Karena rentannya serangan terhadap akademisi kritis maupun kebebasan akademik, sudah sepatutnya mereka mendapatkan perlindungan penuh dari pimpinan kampus maupun lembaga riset yang bersangkutan. Pasal 8 Ayat 3 UU Nomor 12 Tahun 2012 tentang Pendidikan Tinggi menjelaskan bahwa ”Pelaksanaan kebebasan akademik, kebebasan mimbar akademik, dan otonomi keilmuan di perguruan tinggi merupakan tanggung jawab pribadi sivitas akademika, yang wajib dilindungi dan difasilitasi oleh pimpinan perguruan tinggi.” Selain itu, dalam Pasal 18 UU Nomor 11 Tahun 2019 mengenai Sistem Nasional Ilmu Pengetahuan dan Teknologi menyebutkan pula bahwa ”Pemerintah pusat rnenjamin kemandirian dan kebebasan ilmiah dalam melaksanakan penelitian”.
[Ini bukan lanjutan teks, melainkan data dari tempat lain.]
(** References spelled with one date per line are all remembered. *)
Lemma observe_all_spelled (date_of : string -> string) references lines obs :
  Forall2 (fun reference line => reference = spelled line (date_of line)) references lines ->
  Forall (fun line => ModelID_Valid line = true /\ ModelReference_Valid (spelled line (date_of line)) = true /\
            date_readable (date_of line) = true) lines ->
  (forall line date, obs !! line = Some date -> date = date_of line) ->
  exists obs', observe_all obs references = Some obs' /\
    forall line date, obs' !! line = Some date <-> obs !! line = Some date \/ (line ∈ lines /\ date = date_of line).
Proof.
  intros Hr. revert obs. induction Hr as [|reference line references lines -> _ IH]; intros obs Hok Hobs; cbn [observe_all].
  { exists obs. split; [done|]. intros line date. rewrite elem_of_nil. tauto. }
  inversion Hok as [|? ? (Hl & Hv & Hd) Hrest]; subst. rewrite observe_spelled by done.
  assert (match obs !! line with Some existing => negb (existing =s date_of line) | None => false end = false) as ->.
  { destruct (obs !! line) as [d|] eqn:E; [|done]. by rewrite (Hobs _ _ E), String.eqb_refl. }
  cbn [mbind option_bind]. destruct (IH (<[line := date_of line]> obs) Hrest) as (obs' & -> & H).
  { intros l d [[<- <-]|[_ E]]%lookup_insert_Some; [done|by apply Hobs]. }
  exists obs'. split; [done|]. intros l d. rewrite H, lookup_insert_Some, elem_of_cons. split.
  - intros [[[<- <-]|[_ E]]|[Hin ->]]; [right; by split; [left|]|by left|right; by split; [right|]].
  - intros [E|[[->|Hin] ->]]; [|left; by left|right; by split].
    destruct (decide (line = l)) as [<-|Hne]; [left; left; split; [done|]; symmetry; by apply Hobs|left; by right].
Qed.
Mengacu pada bunyi dua pasal dalam dua UU tersebut, pemerintah maupun pimpinan lembaga tempat akademisi itu bernaung sudah seharusnya memberikan rasa perlindungan dan keamanan, terutama kebebasan berakademik. Kompetensi dan rasa tanggung jawab para akademisi terhadap kebenaran sejati menjadi poin penting mengenai urgensi perlindungan berekspresi akademis bagi para akademisi Indonesia.
Ada baiknya pemerintah membentuk suatu badan khusus seperti halnya Dewan Pers guna memediasi antara pihak akademisi terlapor dan pelapor yang keberatan dengan hasil kajian akademisi tersebut. Hal tersebut lebih bijak dan arif karena semua pihak menemui titik kesepahaman dan bisa terlokasir konflik tersebut agar tidak sampai kontinu di ruang publik.
Adalah hal yang memalukan apabila ada upaya kriminalisasi seorang akademisi dengan sangkaan dan tuntutan pelapor yang cenderung menjerumuskan. Jangan sampai kemudian kriminalisasi terhadap para akademisi yang kompeten terus berlangsung atas nama kepentingan politik sesaat.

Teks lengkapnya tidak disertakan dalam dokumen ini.